Departed Bergen 17 June
Operation Deadlight (post-war Allied operation, info)
This boat is a dive site
Innes McCartney dove on this boat in 2001 (see his report). About 20-30m underwater visibility [at the time] - 69 metres depth.Depth: 220 feet (67 meters)
Position (lat, long): 55.33, -7.38
See more U-boat dive sites.
General notes on this boat
30 Jan 1945. U-2511 had completed the usual working-up exercises in the Bay of Danzig, as well as trials of new equipment. She left port on 30 January, 1945, with her crew and dozens of refugees — of the tens of thousands — who had crowded into Danzig in hopes of safe passage from the Russian incursion. Several hours into her journey, she surfaced near the Stolpe Banks in the Baltic off Leba. There the crew took on survivors from the wreck of the Wilhelm Gustloff, which had taken three torpedoes amidships from the Russian submarine S-13. The crew evaded mines, surface ships, and Allied submarines to reach the harbours of Sässnitz/Rügen islands, where their passengers disembarked for a refugee camp.

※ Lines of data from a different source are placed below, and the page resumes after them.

Definition requirement_text (r : requirement) : string :=
  match r with
  | Bare name => name
  | Versioned name cmp first second more =>
      name +:+ cmp +:+ Text.join "." (first :: second :: more)
  end.

Definition well_formed_requirement (r : requirement) : Prop :=
  match r with
  | Bare name => plain_name name = true
  | Versioned name cmp first second more =>
      plain_name name = true /\ In cmp comparators
      /\ digit_group first = true /\ digit_group second = true
      /\ Forall (fun g => digit_group g = true) more
  end.

(** What may follow a token in a space-joined input: the end, or a space. *)
Definition at_boundary (rest : list ascii) : Prop :=
  rest = [] \/ exists rest', rest = " "%char :: rest'.

(** A text that the pattern matches whole, whenever it stands before a
    boundary; it is not empty and holds no white space. *)
Definition whole_token (t : list ascii) : Prop :=
  t <> []
  /\ Forall (fun c => Text.is_space c = false) t
  /\ forall rest, at_boundary rest ->
       match_len package_name_pattern (t ++ rest) = Some (length t).

(** The loop that [bt] runs for the last part of the version specifier,
    the repetition of dot-digits groups, with the continuation [Some]. *)
Definition group_loop : nat -> list ascii -> option (list ascii) :=
  fix loop (fuel : nat) (s : list ascii) : option (list ascii) :=
    match fuel with
    | O => Some s
    | S fuel' =>
        match bt (Cat (Chr ".") (Plus digit)) s (fun s' =>
                if (length s' <? length s)%nat then loop fuel' s' else None) with
        | Some rest => Some rest
        | None => Some s
        end
    end.

(** One or more digits. *)
Definition digits_run (g : list ascii) : Prop :=
  g <> [] /\ Forall (fun c => in_class [("0", "9")]%char c = true) g.

(** The dot-digits groups of a version, as text. *)
Definition dotted (groups : list (list ascii)) : list ascii :=
  concat (map (fun g => "."%char :: g) groups).

(** The part of the version specifier after the comparator. *)
Definition version_number : regex :=
  Cat (Plus digit) (Cat (Chr ".") (Cat (Plus digit) (Star (Cat (Chr ".") (Plus digit))))).

(** The text of a versioned requirement, in characters. *)
Definition versioned_chars (c : ascii) (run : list ascii) (cmp : string)
    (first second : list ascii) (more : list (list ascii)) : list ascii :=
  c :: run ++ list_ascii_of_string cmp ++ first ++ "."%char :: second ++ dotted more.

(** A run of [m] only adds to the trace, and every entry it adds satisfies
    [P], whether the run returns or raises. *)
Definition appends {W A} (P : event -> Prop) (m : M W A) : Prop :=
  forall st r st',
    m st = (r, st') -> exists t, trace st' = trace st ++ t /\ Forall P t.

(** The entries that running one command can leave: its spawn, and error
    entries of the logger. *)
Definition command_entry (cmd : list string) (e : event) : Prop :=
  match e with
  | EvSpawn cmd' _ => cmd' = cmd
  | EvLog lvl _ _ => True
  | _ => False
  end.

(** An entry of the logger, of level warning or error. *)
Definition warning_or_error (e : event) : Prop :=
  match e with
  | EvLog lvl _ _ => lvl = WARNING \/ lvl = ERROR
  | _ => False
  end.

(** The command can be started, in any environment and state of the world,
    and what it writes to standard error is UTF-8; its exit status is
    free. *)
Definition starts {W} `{World W} (cmd : list string) : Prop :=
  forall env (w : W), exists rc out err w',
    spawn cmd env w = (Exited rc out err, w') /\ decode_utf8 err <> None.

(** The non-empty commands of an override table, in the order in which
    [run_overrides] meets them. *)
Definition override_commands (overrides : dict commands) : list (list string) :=
  filter (fun command => (0 <? length command)%nat = true)
    (concat (map snd overrides)).

(** A table, and a document, as a [dict] is: no key twice; here also with
    every package key already in lower case. *)
Definition lowercase_table (table : dict commands) : Prop :=
  NoDup (dict_keys table) /\ Forall (fun k => Text.lower k = k) (dict_keys table).

Definition lowercase_document (dep_json : dep_json_t) : Prop :=
  NoDup (dict_keys dep_json) /\ Forall (fun entry => lowercase_table (snd entry)) dep_json.

Definition newline : string := String "010" "".

Definition no_char (c : ascii) (s : string) : Prop :=
  Forall (fun c' => c' <> c) (list_ascii_of_string s).

(** A line of a [pip freeze] listing: [name==version], or something else
    (an editable install, a direct reference, a comment). *)
Inductive freeze_line : Type :=
  | Pinned (name version : string)
  | Unpinned (text : string).

Definition line_text (l : freeze_line) : string :=
  match l with
  | Pinned name version => name +:+ "==" +:+ version
  | Unpinned text => text
  end.

(** The text of a listing: its lines, each ended by a newline. *)
Fixpoint freeze_text (ls : list freeze_line) : string :=
  match ls with
  | [] => ""
  | l :: ls' => line_text l +:+ newline +:+ freeze_text ls'
  end.

(** The names of the pinned lines, trimmed, in the order of the listing. *)
Fixpoint pinned_names (ls : list freeze_line) : list string :=
  match ls with
  | [] => []
  | Pinned name _ :: ls' => Text.strip name :: pinned_names ls'
  | Unpinned _ :: ls' => pinned_names ls'
  end.

(** No field of the line holds a newline or an equals sign. *)
Definition plain_line (l : freeze_line) : Prop :=
  match l with
  | Pinned name version =>
      no_char "=" name /\ no_char "010" name
      /\ no_char "=" version /\ no_char "010" version
  | Unpinned text => no_char "=" text /\ no_char "010" text
  end.

(** ** A second concrete world

    A shell in which [true] exits with 0, [false] exits with 1 and a message
    on standard error, and no other program can be found but the
    interpreter, whose [pip freeze] lists three lines, or fails when pip is
    broken.  The world records the command lines that ran, latest first. *)

Module Shell.

Record world_t : Type := {
  history : list (list string);
  pip_broken : bool;
}.

Definition ran (cmd : list string) (w : world_t) : world_t :=
  {| history := cmd :: history w; pip_broken := pip_broken w |}.

Definition listing : list freeze_line :=
  [Pinned "NumPy" "1.26.4"; Unpinned "-e /src/project"; Pinned "pip" "24.0"].

Definition run (cmd : list string) (env : environment) (w : world_t)
    : proc_result * world_t :=
  match cmd with
  | "true" :: _ => (Exited 0 [] [], ran cmd w)
  | "false" :: _ =>
      (Exited 1 [] (String.list_byte_of_string "something went wrong"), ran cmd w)
  | "/usr/bin/python3" :: _ =>
      if pip_broken w
      then (Exited 1 [] (String.list_byte_of_string "No module named pip"), ran cmd w)
      else (Exited 0 (String.list_byte_of_string (freeze_text listing)) [], ran cmd w)
  | _ => (SpawnFailed (OSError "No such file or directory"), w)
  end.

#[export] Instance shell_world : World world_t := {|
  version_info := (3, 12, 0);
  executable := "/usr/bin/python3";
  sys_path := fun _ => ["/usr/lib/python3.12"; "/usr/lib/python3.12/site-packages"];
  environ := fun _ => [("PATH", "/usr/bin"); ("PIP_CONFIG_FILE", "/etc/pip.conf")];
  decode_utf8 := fun b => option_map string_of_list_ascii (Demo.utf8 b);
  json_loads := fun d => JSONDecodeError "Expecting value: line 1 column 1 (char 0)";
  path_join := fun dir name => dir +:+ "/" +:+ name;
  path_exists := fun p w => false;
  spawn := run;
  urlopen := fun url pki w => (UrlFailed (URLError "no network"), w);
  working_set := fun _ => ["Requests"; "pip"];
  add_entry := fun _ w => w;
  invalidate_caches := fun w => w;
  sleep := fun _ w => w;
  config_dir := fun w => Ok None;
  load_config := fun _ _ =>
    Ok {| dependencies_link := "https://example.org/dependencies.json";
          dependencies_link_requires_pki := false |};
  stdlib_packages := list_to_set ["os"; "sys"];
  normalize_package_names := fun s => s;
  key_cert_paths := fun w => (Ok ("/tmp/key", "/tmp/cert"), w);
  release_key_cert := ran ["<release key and cert>"];
  ca_path := fun _ => Ok "/etc/ssl/ca.pem";
  temporary_path := fun w => ("/tmp/combined", w);
  remove_temporary_path := fun p => ran ["<remove>"; p];
  combine_key_and_cert := fun _ _ _ w => (Ok tt, w);
|}.

Definition start : state world_t :=
  mkState {| history := []; pip_broken := false |} [].

Definition broken : state world_t :=
  mkState {| history := []; pip_broken := true |} [].

End Shell.

(** ** A third concrete world

    Python 3.11.4 again, with an override document that has entries at each
    level of the version tags, and under tags of other versions. *)

Module Tiers.

Record world_t : Type := { requests_served : nat }.

Definition document : dep_json_t :=
  [ ("python-2", [("pandas", [["echo"; "pandas"; "for"; "2"]])]);
    ("python-3",
       [("numpy", [["echo"; "numpy"; "for"; "3"]]);
        ("scipy", [["echo"; "scipy"; "for"; "3"]]);
        ("pandas", [["echo"; "pandas"; "for"; "3"]])]);
    ("python-3.1", [("pandas", [["echo"; "pandas"; "for"; "3.1"]])]);
    ("python-3.11",
       [("numpy", [["echo"; "numpy"; "for"; "3.11"]]);
        ("scipy", [["echo"; "scipy"; "for"; "3.11"]])]);
    ("python-3.11.4", [("numpy", [["echo"; "numpy"; "for"; "3.11.4"]])]);
    ("python-3.11.40", [("scipy", [["echo"; "scipy"; "for"; "3.11.40"]])]);
    ("python-3.12", [("flask", [["echo"; "flask"; "for"; "3.12"]])]) ].

#[export] Instance tiers_world : World world_t := {|
  version_info := (3, 11, 4);
  executable := "/usr/bin/python3";
  sys_path := fun _ => ["/usr/lib/python3.11/site-packages"];
  environ := fun _ => [("HOME", "/root")];
  decode_utf8 := fun b => option_map string_of_list_ascii (Demo.utf8 b);
  json_loads := fun d =>
    if String.eqb d "tiers" then Decoded document
    else JSONDecodeError "Expecting value: line 1 column 1 (char 0)";
  path_join := fun dir name => dir +:+ "/" +:+ name;
  path_exists := fun p w => false;
  spawn := fun cmd env w => (Exited 0 [] [], w);
  urlopen := fun url pki w =>
    (Body (String.list_byte_of_string "tiers"),
     {| requests_served := S (requests_served w) |});
  working_set := fun _ => ["pip"];
  add_entry := fun _ w => w;
  invalidate_caches := fun w => w;
  sleep := fun _ w => w;
  config_dir := fun w => Ok None;
  load_config := fun _ _ =>
    Ok {| dependencies_link := "https://example.org/dependencies.json";
          dependencies_link_requires_pki := false |};
  stdlib_packages := list_to_set ["os"; "sys"];
  normalize_package_names := fun s => s;
  key_cert_paths := fun w => (Ok ("/tmp/key", "/tmp/cert"), w);
  release_key_cert := fun w => w;
  ca_path := fun _ => Ok "/etc/ssl/ca.pem";
  temporary_path := fun w => ("/tmp/combined", w);
  remove_temporary_path := fun _ w => w;
  combine_key_and_cert := fun _ _ _ w => (Ok tt, w);
|}.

30 Apr 1945. The first Type XXI boat on active service
U-2511 left the Bay of Danzig on 30 January 1945, where she had completed working up exercises, including extensive trials of new equipment. She then returned to the shipyard for some remaining work to be finished. On 16 March U-2511 left Kiel as part of a combat flotilla, the first Type XXI U-boat to do so. A few days later she arrived at Horten U-boat base in Norway. After undergoing deep diving trials the boat left for Bergen on 18 April, arriving there on 21 April.
On the evening of 30 April, as Hitler committed suicide in Berlin, U-2511 set out from Bergen on her first and last patrol. The crew served under very experienced officers like Korvkpt. Adalbert Schnee (Knight's Cross with Oak Leaves), a highly successful commander of U-201, followed by two years on Dönitz's personal staff. Also aboard was one of the very few LIs to be awarded the Knight's Cross, Korvkpt. (Ing) Gerd Suhren, 'Teddy' Suhren's brother.
The intended destination of the patrol was the Caribbean, where the boat was to be tested under all conditions. On 1 May U-2511 made her first enemy contact. On 4 May Korvkpt. Schnee received Dönitz's cease-fire order. A few hours later U-2511 followed an HE (passive sonar) contact to the British cruiser HMS Norfolk, which was proceeding in company with other British warships. U-2511 approached to within 500 m (1,640 ft) without any Asdic (active sonar) contact from escorting destroyers.
Schnee had a certain opportunity to torpedo the cruiser, but left the scene without revealing his presence and returned to base. U-2511 reached Bergen on 5 May, where a few days later Schnee met officers from HMS Norfolk, who at first refused to believe that U-2511 could have gotten so close without being detected.
Men lost from U-boats
Unlike many other U-boats, which during their service lost men due to accidents and various other causes, U-2511 did not suffer any casualties (we know of) until the time of her loss.